Playwright Will Eno wants you to think about how you are spending the precious moments of your life.

The question is: do you want to spend any of them watching his play, Thom Pain (based on nothing)?

That’s not me being snarky; it’s a question posed pointedly in the play, by an obviously scripted metatheatrical gesture within the first few minutes of this postmodern-existentialist one-man show, in which a “plant” in the audience (here, director Vince Ventura) abruptly walks out. “You know, you might be better off if you had gone with your heart and left, like our friend, now departed, who just left with his heart,” Thom (played with dexterity by Matt Henderson) advises.

And it’s a question that comes back around, again in a rather pointed way, when Thom “volunteers” a hapless audience member to join him on stage and directs her to stand behind him, holding a glass of water. He leaves her there without further instruction for the remainder of the show, only, in the end, to shame her: “I thought you would have left by now.”

These are both clever moves in a metatheatrical, cerebral sort of way, but they’re both more awkward than dexterous in the execution. I suppose we’re meant to feel that we are not exercising our freedom to leave and to use our time in the “brave and true and reckless” ways Thom claims we would if we knew we only had one day to live. But of course the reality of the situation is that if the show were in fact to succeed in prompting a real audience member to walk out, then it would be, by most measures of theatrical success, a failure. Conversely, its failure to drive us out of the theater says less about its success in getting us to reflect on the meaning of our lives than it does on the social pressures that keep us from being rude to hard-working actors.

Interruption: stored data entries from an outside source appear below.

(** A conversation with a lead phrase and the escalation phrase in a single
    AI message. *)
Definition conv_both_in_one : Conversation :=
  mkConversation "c-10"
    (Some [ai "I've scheduled your 7-day free trial and I've passed your request on to our team"])
    "2024-01-08T10:00:00+00:00".

(** A message without a [type] key. *)
Definition conv_no_type : Conversation :=
  mkConversation "c-11"
    (Some [human "Hi"; mkMessage None (Some (mkData (Some "Hello")))])
    "2024-01-09T10:00:00+00:00".

(** ** The ingestion log (lines 45-50) *)

(** [fetch_ingestion_log] on the rows of the response: the [updated_at] of
    the first row, [None] when there is no row. *)
Definition fetch_ingestion_log (response_data : list string) : option string :=
  match response_data with
  | [] => None
  | row :: _ => Some row
  end.

(** ** The page drawn by [main] (lines 53-143)

    Each call of the UI framework that draws something is a widget of the
    page, in call order. The formatting of a timestamp belongs to pandas
    and [str.capitalize] to the language: they are parameters. *)

Section Rendering.
(** What lines 97-98 give on a column that holds anything else than
    timestamps of the store and missing values. *)
Variable pandas_other : list string → result (list (option date)).
(** [pd.to_datetime(ts).strftime('%Y-%m-%d %H:%M')] *)
Variable strftime : string → string.
(** [str.capitalize] *)
Variable capitalize : string → string.

(** A row of the leads or escalations table. *)
Record TableRow : Type := mkTableRow {
  row_conversation_id : string;
  row_last_updated : string;
  row_details : string
}.

Inductive widget : Type :=
  | StTitle (text : string)
  | StMarkdown (text : string)
  | StHeader (text : string)
  | StColumns (n : nat)
  | StMetric (label value : string)
  | StDivider
  | StSubheader (text : string)
  | StLineChart (chart : gmap date nat)
  | StTabs (labels : list string)
  | StExpander (label : string)
  | StWrite (text : string)
  | StInfo (text : string)
  | StTable (rows : list TableRow).

(** A computation that draws widgets and may raise: what was drawn before an
    exception stays on the page. *)
Definition render (A : Type) : Type := (list widget * result A)%type.

#[global] Instance render_ret : MRet render := λ A a, ([], Ok a).

#[global] Instance render_bind : MBind render := λ A B f r,
  match r.2 with
  | Ok a => (r.1 ++ (f a).1, (f a).2)
  | Raise e => (r.1, Raise e)
  end.

Definition show (w : widget) : render unit := ([w], Ok tt).

Definition eval {A : Type} (r : result A) : render A := ([], r).

(** [for x in xs: body] *)
Fixpoint for_each {A : Type} (xs : list A) (body : A → render unit)
    : render unit :=
  match xs with
  | [] => mret tt
  | x :: rest => body x;; for_each rest body
  end.

(** [f"{knowledge_base_count}"]: the count of the response, [None] when the
    response carries none. *)
Definition format_count (knowledge_base_count : option nat) : string :=
  match knowledge_base_count with
  | Some n => pretty n
  | None => "None"
  end.

(** One line of an expander (line 119). *)
Definition show_message (message : Message) : render unit :=
  ty ← eval (getitem "type" (type message));
  c ← eval (message_content message);
  show (StWrite ("**" +:+ capitalize ty +:+ ":** " +:+ c)).

(** One expander of the first tab (lines 117-119). *)
Definition show_conversation (conv : Conversation) : render unit :=
  show (StExpander ("Conversation ID: " +:+ conversation_id conv));;
  h ← eval (getitem "history" (history conv));
  for_each h show_message.

(** The first tab (lines 112-121). *)
Definition show_recent (conversations : list Conversation) : render unit :=
  show (StSubheader "Recent Conversations");;
  match conversations with
  | [] => show (StInfo "No conversations yet.")
  | _ :: _ => for_each (take 10 (sorted_convs conversations)) show_conversation
  end.

(** The list of dictionaries given to [pd.DataFrame] (lines 126-130 and
    137-141): the three values of a row are computed in this order. *)
Fixpoint table_rows (needle : string) (rows : list Conversation)
    : result (list TableRow) :=
  match rows with
  | [] => Ok []
  | conv :: rest =>
      d ← details needle conv;
      rs ← table_rows needle rest;
      Ok (mkTableRow (conversation_id conv) (strftime (updated_at conv)) d
          :: rs)
  end.

(** The second and third tabs (lines 123-143). *)
Definition show_table (title empty needle : string)
    (rows : list Conversation) : render unit :=
  show (StSubheader title);;
  match rows with
  | [] => show (StInfo empty)
  | _ :: _ => rs ← eval (table_rows needle rows); show (StTable rs)
  end.

Definition show_leads : list Conversation → render unit :=
  show_table "Leads" "No leads generated yet." LEAD_FILTER.

Definition show_escalations : list Conversation → render unit :=
  show_table "Escalations" "No escalations yet." ESCALATION_FILTER.

(** The "Key Metrics" part (lines 78-89). *)
Definition show_key_metrics (conversations leads escalations : list Conversation)
    (knowledge_base_count : option nat) (last_ingested : option string)
    : render unit :=
  show (StHeader "📊 Key Metrics");;
  show (StColumns 4);;
  show (StMetric "Total Conversations"
          (pretty (length conversations) +:+ " 💬"));;
  show (StMetric "Leads Generated" (pretty (length leads) +:+ " 📈"));;
  show (StMetric "Escalations to Human"
          (pretty (length escalations) +:+ " 🧑‍💻"));;
  show (StMetric "KB Documents"
          (format_count knowledge_base_count +:+ " 📄"));;
  if truthy last_ingested
  then show (StMarkdown ("**Last Update:** "
                         +:+ strftime (default EmptyString last_ingested)))
  else mret tt.

(** The "Visualizations" part (lines 94-103). *)
Definition show_visualizations (conversations : list Conversation)
    : render unit :=
  show (StHeader "📈 Visualizations");;
  conv_by_date ← eval (conv_by_date pandas_other conversations);
  match conv_by_date with
  | Some chart =>
      show (StSubheader "Conversations Over Time");;
      show (StLineChart chart)
  | None => mret tt
  end.

(** The "Data Tables" part (lines 108-143). *)
Definition show_data_tables (conversations leads escalations : list Conversation)
    : render unit :=
  show (StHeader "📄 Data Tables");;
  show (StTabs ["Recent Conversations"; "Leads"; "Escalations"]);;
  show_recent conversations;;
  show_leads leads;;
  show_escalations escalations.

Definition TITLE : string := "🤖 Sparky AI Agent Dashboard".
Definition INTRODUCTION : string :=
  "### A real-time overview of the IPIC WhatsApp Bot's performance.".

(** [main], given what the three fetches returned. *)
Definition main (conversations : list Conversation)
    (knowledge_base_count : option nat) (last_ingested : option string)
    : render unit :=
  show (StTitle TITLE);;
  show (StMarkdown INTRODUCTION);;
  st ← eval (classify conversations);
  let leads := st.1 in
  let escalations := st.2 in
  show_key_metrics conversations leads escalations
    knowledge_base_count last_ingested;;
  show StDivider;;
  show_visualizations conversations;;
  show StDivider;;
  show_data_tables conversations leads escalations.
(** The widgets the first tab can draw. *)
Definition first_tab_widget (w : widget) : bool :=
  match w with
  | StSubheader text => bool_decide (text = "Recent Conversations")
  | StInfo _ | StExpander _ | StWrite _ => true
  | _ => false
  end.

(** The widgets drawn before the tabs. *)
Definition head_widget (w : widget) : bool :=
  match w with
  | StTitle _ | StMarkdown _ | StHeader _ | StColumns _ | StMetric _ _
  | StDivider | StLineChart _ | StTabs _ => true
  | StSubheader text => bool_decide (text = "Conversations Over Time")
  | _ => false
  end.
(** Number of expanders among some widgets. *)
Definition is_expander (w : widget) : bool :=
  match w with
  | StExpander _ => true
  | _ => false
  end.

Definition expanders (ws : list widget) : nat :=
  length (filter (λ w, is_expander w = true) ws).
End Rendering.

(** A conversation the first tab can draw: it has a history, and every
    message has its type and its content. *)
Definition renderable (conv : Conversation) : Prop :=
  is_Some (history conv) ∧ Forall well_formed (get_history conv).

(** Sample renderers for timestamps in ISO format and types in ASCII. *)
Definition sample_strftime (ts : string) : string :=
  String.substring 0 10 ts +:+ " " +:+ String.substring 11 5 ts.

Definition ascii_upper (a : ascii) : ascii :=
  let n := nat_of_ascii a in
  if (97 <=? n) && (n <=? 122) then ascii_of_nat (n - 32) else a.

Definition ascii_lower (a : ascii) : ascii :=
  let n := nat_of_ascii a in
  if (65 <=? n) && (n <=? 90) then ascii_of_nat (n + 32) else a.

Fixpoint string_lower (s : string) : string :=
  match s with
  | EmptyString => EmptyString
  | String a rest => String (ascii_lower a) (string_lower rest)
  end.

Definition sample_capitalize (s : string) : string :=
  match s with
  | EmptyString => EmptyString
  | String a rest => String (ascii_upper a) (string_lower rest)
  end.

(** Two conversations updated at valid moments, one stored without and one
    with its microseconds. *)
Definition batch_mixed_timestamps : list Conversation :=
  [conv_trial; conv_microseconds].

(** A batch that the pass classifies and whose first tab cannot be drawn. *)
Definition batch_hidden_tables : list Conversation :=
  [conv_trial; conv_human_no_content].

(** * Properties *)

(** ** Tactics *)

Ltac unfold_result := unfold mbind, result_bind, mret, result_ret in *.

(** ** Samples, evaluated *)

Example classify_sample :
  classify [conv_trial; conv_escalated_then_trial]
  = Ok ([conv_trial; conv_escalated_then_trial], [conv_escalated_then_trial]).
Proof. vm_compute. reflexivity. Qed.

Example store_timestamp_sample :
  store_timestamp "2024-01-01T09:30:00+00:00" = Some (mkDate 2024 1 1, Seconds)
  ∧ store_timestamp "2024-02-29T08:00:00.123456+00:00"
    = Some (mkDate 2024 2 29, Microseconds)
  ∧ store_timestamp "2023-02-29T08:00:00+00:00" = None
  ∧ store_timestamp "2024-01-01 09:30:00" = None
  ∧ store_timestamp EmptyString = None.
Proof. vm_compute. auto. Qed.

Example histogram_sample :
  ∃ h, conv_by_date sample_pandas_other
         [conv_escalated_then_trial; conv_no_content; conv_trial] = Ok (Some h)
       ∧ h !! mkDate 2024 1 1 = Some 2 ∧ h !! mkDate 2024 1 2 = Some 1
       ∧ h !! mkDate 2024 1 3 = None ∧ size h = 2.
Proof. eexists. split; [reflexivity|]. vm_compute. tauto. Qed.

Example recent_sample :
  recent_conversations [conv_escalated_then_trial; conv_chatty_lead; conv_trial]
  = [conv_chatty_lead; conv_trial; conv_escalated_then_trial].
Proof. vm_compute. reflexivity. Qed.

(** ** The loop body, message by message *)

Lemma scan_message_scannable conv m st :
  scannable m →
  scan_message conv m st = Ok (record conv (message_outcome m) st).
Proof.
  intros [[ty Hty] Hc].
  unfold scan_message, message_outcome, is_ai, message_content, content_of in *.
  rewrite Hty in *. simpl. unfold_result. simpl.
  destruct (String.eqb ty "ai") eqn:Hai; [|reflexivity].
  destruct (Hc eq_refl) as [c Hcont].
  destruct (data m) as [d|]; simpl in *; [|discriminate].
  rewrite Hcont. simpl. unfold marker_outcome.
  destruct (contains LEAD_TRIAL c); [reflexivity|].
  destruct (contains LEAD_PARTY c); [reflexivity|].
  destruct (contains ESCALATION c); reflexivity.
Qed.

Lemma scan_message_not_scannable conv m st :
  ¬ scannable m → ∃ key, scan_message conv m st = Raise (KeyError key).
Proof.
  intros Hn.
  unfold scan_message, message_content. unfold_result.
  destruct (type m) as [ty|] eqn:Hty; simpl; [|eauto].
  destruct (String.eqb ty "ai") eqn:Hai.
  - destruct (data m) as [d|] eqn:Hd; simpl; [|eauto].
    destruct (content d) as [c|] eqn:Hc; simpl; [|eauto].
    exfalso. apply Hn. split; [eauto|].
    intros _. unfold content_of. rewrite Hd. simpl. rewrite Hc. eauto.
  - exfalso. apply Hn. split; [eauto|].
    unfold is_ai. rewrite Hty, Hai. discriminate.
Qed.

(** A message that is not from the assistant changes nothing, whatever its
    content. *)
Lemma scan_message_not_ai conv m st ty :
  type m = Some ty → ty ≠ "ai" → scan_message conv m st = Ok st.
Proof.
  intros Hty Hne. unfold scan_message. rewrite Hty. unfold_result. simpl.
  destruct (String.eqb_spec ty "ai"); [contradiction|reflexivity].
Qed.

Lemma occurrences_cons o m h :
  occurrences o (m :: h)
  = (if decide (message_outcome m = Some o) then 1 else 0) + occurrences o h.
Proof.
  unfold occurrences. rewrite filter_cons.
  destruct (decide (message_outcome m = Some o)); reflexivity.
Qed.

Lemma scan_history_scannable conv h : ∀ st,
  Forall scannable h →
  scan_history conv h st
  = Ok (st.1 ++ replicate (occurrences Lead h) conv,
        st.2 ++ replicate (occurrences Escalation h) conv).
Proof.
  induction h as [|m h IH]; intros [l e] Hall; simpl.
  - rewrite !app_nil_r. reflexivity.
  - inversion Hall as [|? ? Hm Hh]; subst.
    rewrite (scan_message_scannable _ _ _ Hm). unfold_result.
    rewrite (IH _ Hh), !occurrences_cons.
    destruct (message_outcome m) as [[]|]; simpl;
      repeat case_decide; try congruence; simpl;
      rewrite <- ?app_assoc; reflexivity.
Qed.

Lemma scan_history_not_scannable conv h : ∀ st,
  ¬ Forall scannable h →
  ∃ key, scan_history conv h st = Raise (KeyError key).
Proof.
  induction h as [|m h IH]; intros st Hn; simpl.
  - exfalso. apply Hn. constructor.
  - destruct (decide (scannable m)) as [Hm|Hm].
    + rewrite (scan_message_scannable _ _ _ Hm). unfold_result.
      apply IH. intros Hh. apply Hn. constructor; assumption.
    + destruct (scan_message_not_scannable conv m st Hm) as [k ->].
      unfold_result. eauto.
Qed.

(** ** The whole pass *)

Lemma bucket_cons o conv convs :
  bucket o (conv :: convs)
  = replicate (occurrences o (get_history conv)) conv ++ bucket o convs.
Proof. reflexivity. Qed.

Henderson’s task in this show is just that – hard – as the roughly hour-long monologue slips and slides between memories of a traumatic experience from his childhood (involving an electrocuted dog and an attack by bees), an account of a recently ended love affair (which he ended before he could be dumped), and countless self-interruptions to muse on the fragility of existence or to praise us for our patience and indulgence as we sit listening to his story. Henderson is at his best with the material when he handles it with a light touch, and his rapport with the audience is confident and wry. His comic timing is also very fine, and his lightning-quick shifts in mood and tone add to both the humor and depth of the piece.

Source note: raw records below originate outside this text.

(** * Shallow embedding of [main.py] of Git-Automation.

    The program is sequential orchestration of two external systems: the
    [git] command-line tool (reached through [subprocess.run]) plus the
    filesystem, and the GitHub REST API (reached through PyGithub).

    - The operating system is the type class [OS]: a world [W] and the
      primitives the script calls ([subprocess.run], [Path.exists],
      [Path.is_dir], [Path.iterdir], [Path.write_text], [os.environ.get],
      [getpass], [input], [Path.resolve]).
    - The GitHub account is a concrete store ([Hub]): its repositories,
      the tokens it accepts and whether it accepts a default-branch edit.
    - Python exceptions are a state-preserving exception monad [M]: the
      state mutated before a [raise] is kept, as in Python.
    - Everything the script does to the outside is recorded in [trace]
      (commands run, files written); console lines go to [logs]; the
      [ProjectProcessor.summary] list is [summary]. *)

From Stdlib Require Import String Ascii List Bool ZArith Lia Sorting.Permutation Sorting.Sorted.
Import ListNotations.
Open Scope string_scope.

(** ** Python string helpers *)

(** Python truthiness of an optional string ([None] and [""] are false). *)
Definition truthy (o : option string) : bool :=
  match o with
  | Some s => negb (String.eqb s "")
  | None => false
  end.

Definition ascii_upper (c : ascii) : ascii :=
  let n := nat_of_ascii c in
  if Nat.leb 97 n && Nat.leb n 122 then ascii_of_nat (n - 32) else c.

Definition ascii_lower (c : ascii) : ascii :=
  let n := nat_of_ascii c in
  if Nat.leb 65 n && Nat.leb n 90 then ascii_of_nat (n + 32) else c.

(** [str.upper] / [str.lower] on ASCII text. *)
Fixpoint str_upper (s : string) : string :=
  match s with
  | EmptyString => EmptyString
  | String c r => String (ascii_upper c) (str_upper r)
  end.

Fixpoint str_lower (s : string) : string :=
  match s with
  | EmptyString => EmptyString
  | String c r => String (ascii_lower c) (str_lower r)
  end.

(** [str.replace(old, new)]: every non-overlapping occurrence of [old],
    scanned left to right, is replaced; the fuel is the length of the
    subject, enough since every step consumes at least one character. *)
Fixpoint replace_fuel (fuel : nat) (old new s : string) : string :=
  match fuel with
  | O => s
  | S f =>
      match s with
      | EmptyString => EmptyString
      | String c r =>
          if String.prefix old s
          then new ++ replace_fuel f old new
                        (substring (String.length old)
                                   (String.length s - String.length old) s)
          else String c (replace_fuel f old new r)
      end
  end.

(** With an empty [old], Python inserts [new] before every character and
    at the end. *)
Fixpoint interleave (new s : string) : string :=
  match s with
  | EmptyString => new
  | String c r => new ++ String c (interleave new r)
  end.

Definition str_replace (s old new : string) : string :=
  if String.eqb old "" then interleave new s
  else replace_fuel (String.length s) old new s.

(** [c in s]. *)
Fixpoint has_char (c : ascii) (s : string) : bool :=
  match s with
  | EmptyString => false
  | String a r => Ascii.eqb c a || has_char c r
  end.

(** Decimal rendering of an integer ([str(n)]). *)
Fixpoint digits (fuel : nat) (n : N) (acc : string) : string :=
  match fuel with
  | O => acc
  | S f =>
      let acc' := String (ascii_of_N (48 + N.modulo n 10)) acc in
      if N.ltb n 10 then acc' else digits f (N.div n 10) acc'
  end.

Definition z_str (z : Z) : string :=
  match z with
  | Z0 => "0"
  | Zpos p => digits (Pos.to_nat p) (Npos p) ""
  | Zneg p => "-" ++ digits (Pos.to_nat p) (Npos p) ""
  end.

(** [repr] of a list of strings, as in [['git', 'init']]. *)
Definition list_repr (l : list string) : string :=
  "[" ++ String.concat ", " (map (fun a => "'" ++ a ++ "'") l) ++ "]".

(** [Path / name]. *)
Definition path_join (dir name : string) : string := dir ++ "/" ++ name.

(** ** Exceptions *)

Inductive Exc :=
| CalledProcessError (cmd : list string) (returncode : Z)
| RuntimeError (msg : string)
| NotADirectoryError (msg : string)
| GithubException (status : Z) (text : string)  (* [text] is [str(e)] *)
| EOFError                                      (* [input] or [getpass] at end of input *)
| SystemExit (code : Z).

(** [except Exception] catches everything but [SystemExit], which
    derives from [BaseException] only. *)
Definition is_Exception (e : Exc) : bool :=
  match e with SystemExit _ => false | _ => true end.

(** The members of [signal.Signals] on Linux (CPython 3.11), by number,
    under their canonical names. *)
Definition signal_names : list (Z * string) :=
  [(1, "SIGHUP"); (2, "SIGINT"); (3, "SIGQUIT"); (4, "SIGILL"); (5, "SIGTRAP");
   (6, "SIGABRT"); (7, "SIGBUS"); (8, "SIGFPE"); (9, "SIGKILL"); (10, "SIGUSR1");
   (11, "SIGSEGV"); (12, "SIGUSR2"); (13, "SIGPIPE"); (14, "SIGALRM"); (15, "SIGTERM");
   (16, "SIGSTKFLT"); (17, "SIGCHLD"); (18, "SIGCONT"); (19, "SIGSTOP"); (20, "SIGTSTP");
   (21, "SIGTTIN"); (22, "SIGTTOU"); (23, "SIGURG"); (24, "SIGXCPU"); (25, "SIGXFSZ");
   (26, "SIGVTALRM"); (27, "SIGPROF"); (28, "SIGWINCH"); (29, "SIGIO"); (30, "SIGPWR");
   (31, "SIGSYS"); (34, "SIGRTMIN"); (64, "SIGRTMAX")]%Z.

(** [str(e)]. A [CalledProcessError] with a negative status names the
    signal by the [repr] of its [signal.Signals] member, as in
    [died with <Signals.SIGKILL: 9>.]. The text of a [GithubException]
    is carried by the exception: PyGithub renders the status and the
    JSON-encoded body of the answer, in a form that depends on its
    version. [str(EOFError())] is empty. *)
Definition exc_str (e : Exc) : string :=
  match e with
  | CalledProcessError cmd rc =>
      if Z.ltb rc 0
      then match find (fun kv => Z.eqb (fst kv) (Z.opp rc)) signal_names with
           | Some (_, nm) =>
               "Command '" ++ list_repr cmd ++ "' died with <Signals." ++ nm ++ ": "
               ++ z_str (Z.opp rc) ++ ">."
           | None =>
               "Command '" ++ list_repr cmd ++ "' died with unknown signal "
               ++ z_str (Z.opp rc) ++ "."
           end
      else "Command '" ++ list_repr cmd ++ "' returned non-zero exit status " ++ z_str rc ++ "."
  | RuntimeError m => m
  | NotADirectoryError m => m
  | GithubException _ t => t
  | EOFError => ""
  | SystemExit c => z_str c
  end.

(** ** The operating system *)

(** A command as [subprocess.run] receives it: the argument vector, the
    working directory and the variables [env] lays over [os.environ]. *)
Record Cmd := mkCmd { c_args : list string; c_cwd : string; c_env : list (string * string) }.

But Eno’s dank, sad-sack character is a heavy lift, and I suspect you need a very different sense of humor than mine to find the comedy in this writing. I’ll confess right here, I’m one of those folks who’s never understood what’s funny about Waiting for Godot, either, and this play is clearly aimed at those who do. Eno’s excavation of existentialist angst is deadpan, knowing, and post-modernly “meta” in the way it reflects upon itself as it writes itself, and as the saying goes, if you like that sort of thing, then this is exactly the sort of thing you’re going to like.

But me? I’m perseverating on that poor member of the audience, who, on the evening I saw it, tried to exercise her free will by initially refusing to come on stage, but was dragged up nonetheless, only to be upbraided later for obediently playing along.

Mr. Eno’s intentions might be to get us to reflect on the absurdity, capriciousness, and fleetingness of life, but the bigger lesson I took home was: don’t sit in the front row.